Not everyone will agree. We learn this pretty early on in life, but I do deeply believe that we should all agree to being kind, to love one another, and to allow every person to be heard.

There are two tenets that are core to the concept of psychological safety. Psychological safety is the creation of a space where people feel secure in being vulnerable and sharing. A space where one will not be punished or humiliated for speaking up with ideas, questions, concerns or mistakes.

These two tenets are:

  1. Every person has a voice.
    (Their voice is made from experiences, knowledge, expertise, perspective.)
  2. Every voice is valued.
    (No matter how young or old, no matter how abled or disabled, no matter their race or gender identification, no matter their professional role. Their voice is valued and when they speak they are allowed the space to be heard and their input is given equal weight to that of anyone else’s but more so when they speak from experience. Because it affects them and they are included at the table so that we can grow and thrive as a community.)
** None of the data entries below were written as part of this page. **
(* ===== verification/NetAddr.v ===== *)
(** * [std::net::IpAddr] parsing

    The recursive-descent parser of Rust's [core::net::parser], which the proxy
    bypass rules, the cookie domain rules and the SOCKS5 request rely on. *)
From S2P Require Import Prelude RustStd.

(** ** Addresses *)

(** Four octets, and eight 16-bit segments. *)
Definition Ipv4Addr : Type := list Z.
Definition Ipv6Addr : Type := list Z.
Inductive IpAddr := V4 (a : Ipv4Addr) | V6 (a : Ipv6Addr).

#[export] Instance IpAddr_eq_dec : EqDecision IpAddr.
Proof. solve_decision. Defined.

(** A parser of a prefix of the input. *)
Definition parser (A : Type) : Type := bytes → option (A * bytes).

Definition read_given_char (c : Z) : parser unit :=
  λ s, match s with x :: s => if x =? c then Some (tt, s) else None | [] => None end.

(** [read_separator]: the separator precedes every element but the first. *)
Definition read_separator {A} (sep : Z) (index : nat) (p : parser A) : parser A :=
  λ s, match index with
       | O => p s
       | S _ => '(_, s) ← read_given_char sep s; p s
       end.

Definition to_digit (radix c : Z) : option Z :=
  let d := if is_digit c then c - 48
           else if (97 <=? c) && (c <=? 102) then c - 87
           else if (65 <=? c) && (c <=? 70) then c - 55 else radix in
  if d <? radix then Some d else None.

(** The digit loop of [read_number] with a maximum digit count. *)
Fixpoint read_digits (radix : Z) (max_digits : nat) (s : bytes) (acc : Z) (count : nat)
    : option (Z * nat * bytes) :=
  match s with
  | c :: s' =>
      match to_digit radix c with
      | Some d =>
          match max_digits with
          | O => None
          | S m => read_digits radix m s' (acc * radix + d) (S count)
          end
      | None => Some (acc, count, s)
      end
  | [] => Some (acc, count, [])
  end.

Definition read_number (radix : Z) (max_digits : nat) (allow_zero_prefix : bool) (hi : Z) : parser Z :=
  λ s,
    let has_leading_zero := bool_decide (head s = Some 48) in
    '(v, count, rest) ← read_digits radix max_digits s 0 0;
    if Nat.eqb count 0 then None
    else if negb allow_zero_prefix && has_leading_zero && Nat.ltb 1 count then None
    else v ← in_range 0 hi v; Some (v, rest).

Definition read_ipv4_addr : parser Ipv4Addr :=
  λ s,
    '(a, s) ← read_separator 46 0 (read_number 10 3 false 255) s;
    '(b, s) ← read_separator 46 1 (read_number 10 3 false 255) s;
    '(c, s) ← read_separator 46 2 (read_number 10 3 false 255) s;
    '(d, s) ← read_separator 46 3 (read_number 10 3 false 255) s;
    Some ([a; b; c; d], s).

(** [read_groups]: up to [limit - i] more groups from index [i]; the boolean says
    that a trailing embedded IPv4 address was read. *)
Fixpoint read_groups (remaining : nat) (i : nat) (s : bytes) : list Z * bool * bytes :=
  match remaining with
  | O => ([], false, s)
  | S remaining =>
      let ipv4 := match remaining with
                  | O => None
                  | S _ => read_separator 58 i read_ipv4_addr s
                  end in
      match ipv4 with
      | Some (a, rest) =>
          ([be_value (take 2 a); be_value (drop 2 a)], true, rest)
      | None =>
          match read_separator 58 i (read_number 16 4 true 65535) s with
          | Some (g, rest) =>
              let '(gs, v4, rest) := read_groups remaining (S i) rest in (g :: gs, v4, rest)
          | None => ([], false, s)
          end
      end
  end.

Definition read_ipv6_addr : parser Ipv6Addr :=
  λ s,
    let '(front, head_ipv4, s) := read_groups 8 0 s in
    if Nat.eqb (length front) 8 then Some (front, s)
    else if (head_ipv4 : bool) then None
    else
      '(_, s) ← read_given_char 58 s;
      '(_, s) ← read_given_char 58 s;
      let '(tail, _, s) := read_groups (8 - (length front + 1)) 0 s in
      Some (front ++ replicate (8 - length front - length tail) 0 ++ tail, s).

Definition read_ip_addr : parser IpAddr :=
  λ s,
    match read_ipv4_addr s with
    | Some (a, s) => Some (V4 a, s)
    | None => '(a, s) ← read_ipv6_addr s; Some (V6 a, s)
    end.

(** The whole input must be consumed. *)
Definition parse_with {A} (p : parser A) (s : bytes) : option A :=
  '(a, rest) ← p s; if bool_decide (rest = []) then Some a else None.

Definition parse_ip : bytes → option IpAddr := parse_with read_ip_addr.
Definition parse_ipv4 (s : bytes) : option Ipv4Addr :=
  if bool_decide (zlen s > 15) then None else parse_with read_ipv4_addr s.
Definition parse_ipv6 : bytes → option Ipv6Addr := parse_with read_ipv6_addr.

(** [octets()] and the conversion to an integer. *)
Definition v6_octets (a : Ipv6Addr) : bytes := flat_map be16 a.
Definition v4_bits (a : Ipv4Addr) : Z := be_value a.
Definition v6_bits (a : Ipv6Addr) : Z := fold_left (λ acc g, acc * 2 ^ 16 + g) a 0.

Example parse_v4_ok : parse_ip (bs "10.0.0.1") = Some (V4 [10; 0; 0; 1]).
Proof. reflexivity. Qed.
Example parse_v4_zero : parse_ip (bs "010.0.0.1") = None.
Proof. reflexivity. Qed.
Example parse_v6_loop : parse_ip (bs "::1") = Some (V6 [0; 0; 0; 0; 0; 0; 0; 1]).
Proof. reflexivity. Qed.
Example parse_v6_full : parse_ip (bs "fd00:1::2:192.168.0.1") = Some (V6 [0xfd00; 1; 0; 0; 0; 2; 0xc0a8; 1]).
Proof. reflexivity. Qed.
Example parse_v6_bad : parse_ip (bs "1:2:3:4:5:6:7:8:9") = None.
Proof. reflexivity. Qed.

(** ** Shapes *)

Definition wf_ip (a : IpAddr) : Prop :=
  match a with
  | V4 a => length a = 4%nat ∧ Forall (λ x, 0 ≤ x < 256) a
  | V6 a => length a = 8%nat ∧ Forall (λ x, 0 ≤ x < 65536) a
  end.

Lemma read_number_range radix m z hi s v rest : read_number radix m z hi s = Some (v, rest) → 0 ≤ v ≤ hi.
Proof.
  unfold read_number. destruct (read_digits _ _ _ _ _) as [[[w c] r]|]; cbn; [|done].
  case_match; [done|]. case_match; [done|]. unfold in_range.
  destruct ((0 <=? w) && (w <=? hi)) eqn:E; cbn; [|done]. intros [= <- <-]. lia.
Qed.

Lemma read_separator_range sep i radix m z hi s v rest :
  read_separator sep i (read_number radix m z hi) s = Some (v, rest) → 0 ≤ v ≤ hi.
Proof.
  unfold read_separator. destruct i; [apply read_number_range|].
  destruct (read_given_char sep s) as [[? ?]|]; cbn; [apply read_number_range|done].
Qed.

Lemma read_ipv4_wf s a rest : read_ipv4_addr s = Some (a, rest) → wf_ip (V4 a).
Proof.
  unfold read_ipv4_addr. intros H.
  destruct (read_separator 46 0 _ s) as [[a0 s0]|] eqn:E0; [|done]. cbn [mbind option_bind] in H.
  destruct (read_separator 46 1 _ s0) as [[a1 s1]|] eqn:E1; [|done]. cbn [mbind option_bind] in H.
  destruct (read_separator 46 2 _ s1) as [[a2 s2]|] eqn:E2; [|done]. cbn [mbind option_bind] in H.
  destruct (read_separator 46 3 _ s2) as [[a3 s3]|] eqn:E3; [|done]. cbn [mbind option_bind] in H.
  injection H as <- <-. apply read_separator_range in E0, E1, E2, E3. split; [done|].
  repeat apply Forall_cons_2; try lia. apply Forall_nil_2.
Qed.

Lemma be_value_2 x y : 0 ≤ x < 256 → 0 ≤ y < 256 → 0 ≤ be_value [x; y] < 65536.
Proof. unfold be_value. cbn. lia. Qed.

Lemma read_groups_wf remaining i s gs v4 rest :
  read_groups remaining i s = (gs, v4, rest) →
  (length gs ≤ remaining)%nat ∧ Forall (λ x, 0 ≤ x < 65536) gs.
Proof.
  revert i s gs v4 rest. induction remaining as [|n IH]; intros i s gs v4 rest; cbn [read_groups].
  { intros [= <- <- <-]. split; [done|constructor]. }
  destruct (match n with O => None | S _ => read_separator 58 i read_ipv4_addr s end) as [[a r]|] eqn:E.
  - destruct n; [done|]. intros [= <- <- <-]. split; [cbn; lia|].
    assert (∃ s', read_ipv4_addr s' = Some (a, r)) as [s' Ha].
    { unfold read_separator in E. destruct i; [by exists s|].
      destruct (read_given_char 58 s) as [[? s']|]; cbn in E; [by exists s'|done]. }
    apply read_ipv4_wf in Ha as [Hl Hf].
    destruct a as [|a0 [|a1 [|a2 [|a3 [|]]]]]; try done.
    rewrite !Forall_cons in Hf. destruct Hf as (? & ? & ? & ? & _).
    cbn [take drop]. repeat apply Forall_cons_2; try (by apply be_value_2). apply Forall_nil_2.
  - destruct (read_separator 58 i (read_number 16 4 true 65535) s) as [[g r]|] eqn:Eg.
    + destruct (read_groups n (S i) r) as [[gs' v4'] r'] eqn:Er. intros [= <- <- <-].
      apply IH in Er as [Hl Hf]. apply read_separator_range in Eg. split; [cbn; lia|].
      apply Forall_cons_2; [lia|done].
    + intros [= <- <- <-]. split; [cbn; lia|constructor].
Qed.

Lemma read_ipv6_wf s a rest : read_ipv6_addr s = Some (a, rest) → wf_ip (V6 a).
Proof.
  unfold read_ipv6_addr. destruct (read_groups 8 0 s) as [[front v4] s1] eqn:E1.
  apply read_groups_wf in E1 as [Hl Hf]. destruct (Nat.eqb_spec (length front) 8) as [H8|H8].
  { intros [= <- <-]. by split. }
  destruct v4; [done|]. destruct (read_given_char 58 s1) as [[? s2]|]; cbn [mbind option_bind]; [|done].
  destruct (read_given_char 58 s2) as [[? s3]|]; cbn [mbind option_bind]; [|done].
  destruct (read_groups _ 0 s3) as [[tl v4'] s4] eqn:E2. intros [= <- <-].
  apply read_groups_wf in E2 as [Hl2 Hf2]. split.
  - rewrite !length_app, length_replicate. lia.
  - apply Forall_app. split; [done|]. apply Forall_app. split; [|done]. apply Forall_replicate. lia.
Qed.

Lemma parse_ip_wf s a : parse_ip s = Some a → wf_ip a.
Proof.
  unfold parse_ip, parse_with, read_ip_addr. destruct (read_ipv4_addr s) as [[v r]|] eqn:E4.
  - cbn [mbind option_bind]. case_bool_decide; [|done]. intros [= <-]. by eapply read_ipv4_wf.
  - destruct (read_ipv6_addr s) as [[v r]|] eqn:E6; cbn; [|done].
    case_bool_decide; [|done]. intros [= <-]. by eapply read_ipv6_wf.
Qed.

Lemma parse_ipv4_wf s a : parse_ipv4 s = Some a → wf_ip (V4 a).
Proof.
  unfold parse_ipv4, parse_with. case_bool_decide; [done|].
  destruct (read_ipv4_addr s) as [[v r]|] eqn:E4; cbn; [|done].
  case_bool_decide; [|done]. intros [= <-]. by eapply read_ipv4_wf.
Qed.

Lemma parse_ipv6_wf s a : parse_ipv6 s = Some a → wf_ip (V6 a).
Proof.
  unfold parse_ipv6, parse_with. destruct (read_ipv6_addr s) as [[v r]|] eqn:E4; cbn; [|done].
  case_bool_decide; [|done]. intros [= <-]. by eapply read_ipv6_wf.
Qed.

Lemma v6_octets_length a : length a = 8%nat → length (v6_octets a) = 16%nat.
Proof. do 9 (destruct a as [|? a]; try done). Qed.

Lemma be_value_app l k : be_value (l ++ k) = fold_left (λ acc b, acc * 256 + b) k (be_value l).
Proof. unfold be_value. by rewrite fold_left_app. Qed.

Lemma v4_bits_range a : length a = 4%nat → Forall (λ x, 0 ≤ x < 256) a → 0 ≤ v4_bits a < 2 ^ 32.
Proof.
  intros Hl Hf. destruct a as [|a0 [|a1 [|a2 [|a3 [|]]]]]; try done.
  rewrite !Forall_cons in Hf. unfold v4_bits, be_value. cbn. lia.
Qed.

Lemma v6_bits_range a : length a = 8%nat → Forall (λ x, 0 ≤ x < 65536) a → 0 ≤ v6_bits a < 2 ^ 128.
Proof.
  intros Hl Hf. do 8 (destruct a as [|? a]; [done|]). destruct a; [|done].
  rewrite !Forall_cons in Hf. unfold v6_bits. cbn. lia.
Qed.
This past week has been exceptionally hard. I have been talked over. I have been told to be quiet. I have been warned that I am wrong in how I feel, mainly from those who are not impacted as deeply as I am by what has been transpiring for over a year.

This is not the way to grow. This is not the way to mend and heal and this is definitely not the way to allow us all to learn about and from one another.
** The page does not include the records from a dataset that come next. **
Lemma str_to_ascii {E} s : ascii s → 3 ≤ zlen s → ∃ p, @str_to E s 3 = Ok p.
Proof.
  intros Hs Hl. unfold str_to, is_char_boundary. change (3 =? 0) with false. cbn iota.
  destruct (s !! Z.to_nat 3) as [b|] eqn:Hb.
  - eapply Forall_lookup_1 in Hb; [|exact Hs]. unfold is_ascii in Hb.
    destruct (Z.ltb_spec b 128); [|lia]. cbn. eauto.
  - apply lookup_ge_None in Hb. unfold zlen in *. destruct (Z.eqb_spec 3 (Z.of_nat (length s))); [eauto|lia].
Qed.

Lemma find_month_ascii token st : ascii token → is_panic (find_month token st) = false.
Proof.
  intros Ha. unfold find_month. destruct (bool_decide (month st = None)); [|done].
  destruct (bool_decide (zlen token >= 3)) eqn:E; [|done]. apply bool_decide_eq_true in E.
  cbn [andb]. destruct (@str_to_ascii Empty_set token Ha ltac:(lia)) as [p ->]. done.
Qed.

Lemma date_token_ascii token st : ascii token → is_panic (date_token token st) = false.
Proof.
  intros Ha. unfold date_token. case_match; [done|]. pose proof (find_month_ascii token st Ha).
  destruct (find_month token st) as [[m|]| |]; cbn; try done. by case_match.
Qed.

Lemma date_tokens_ascii tokens st : Forall ascii tokens → is_panic (date_tokens tokens st) = false.
Proof.
  intros H. revert st. induction H as [|t ts Ht _ IH]; intros st; cbn [date_tokens]; [done|].
  pose proof (date_token_ascii t st Ht). destruct (date_token t st) as [[st'|]| |]; cbn; done.
Qed.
I’ve seen individuals hurt deeply over the years from loss.

The veteran community has lost so many lives to suicide. And in that community, it doesn’t matter if they know the person or not, they are one of their family. They are loved, they are valued, and more than anything that loss bites them to their core.

I’ve seen people from the Black community lose children countless times. Their babies have been stolen from them far too soon. And that pain, the pain of losing a child has no equal. It’s such a heartbreaking loss that there isn’t even a moniker to express it in passing. Widowed, orphan…. how do we share this loss? We can’t, it’s far too deep.
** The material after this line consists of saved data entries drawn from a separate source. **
Lemma gmt_token st : is_Some (month st) → date_token (bs "GMT") st = Ok (Some st).
Proof. intros [m Hm]. unfold date_token, find_month. rewrite Hm. reflexivity. Qed.

Lemma normalize_id l : ch "," ∉ l → ch "-" ∉ l →
  map (λ c, if (c =? ch "-") || (c =? ch ",") then ch " " else c) l = l.
Proof.
  induction l as [|c l IH]; [done|]. rewrite !not_elem_of_cons. intros [H1 H2] [H3 H4]. cbn [map].
  rewrite IH by done. destruct (Z.eqb_spec c (ch "-")); [congruence|].
  by destruct (Z.eqb_spec c (ch ",")); [congruence|].
Qed.

Lemma normalize_digits l : Forall (λ b, 48 ≤ b ≤ 57) l →
  map (λ c, if (c =? ch "-") || (c =? ch ",") then ch " " else c) l = l.
Proof.
  intros H. apply normalize_id; (apply digits_not_in; [done|]).
  - change (ch ",") with 44. lia.
  - change (ch "-") with 45. lia.
Qed.

(** ** Properties *)

(** [days_from_civil] counts days: it is 0 at 1970-01-01, and for every
    valid date of the proleptic Gregorian calendar from year 1 on the next day,
    across month ends, leap days and years, is one more. *)
Theorem days_from_civil_counts_days (y m d : Z) :
  1 ≤ y → valid_date y m d →
  days_from_civil 1970 1 1 = 0 ∧ days_of (next_day y m d) = days_of (y, m, d) + 1.
Proof. intros Hy Hv. split; [reflexivity|]. by apply days_from_civil_step. Qed.

Lemma days_from_civil_counts_days_witness :
  days_from_civil 1970 1 1 = 0 ∧ days_of (next_day 2000 2 28) = days_of (2000, 2, 28) + 1.
Proof. apply days_from_civil_counts_days; [lia|]. split; [lia|]. split; [lia|]. vm_compute. discriminate. Defined.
I’ve seen this country nearly break when we were all impacted by terror on 9/11. We were all clutching our chests trying to choke breath back into our lungs. Gasping for understanding, and clawing to come back together.

Our communities are many. They are complex. They are beautiful in their own right, and they are built in ways that can never be logically explained because they are a part of who we are as people and as individuals.

I say all of this because I hope you will see some small shred of sense, I hope it will help you better understand the deep pain the Asian American community is breaking open by at this very moment. We are in pain. We are hurting, and we need you to love us more deeply right now than ever.

For many of us, we are disconnected from a larger community like some of you. I, myself, am disconnected. And that only heightens this sense of isolation.

But during this past week, as many mocked, dismissed, silenced, and disregarded me there were also those who stood up for and beside me. This is how we build a better country. One that truly is the best, where dreams come true.

Thank you, especially to Joy Langdon Gray, Tammy Hicks, Sonia Luzader, Angela Walden, Gordon Corsetti, Charlene Schultz, Guy Bell, Brian Produece, Leah Stroope Alexander, Chris Cazer, Lachlan MacÙisdean, and Linda Kreter each of you showed great kindness and I appreciate you all immensely.

To those who read this far, please let me know what community means to you.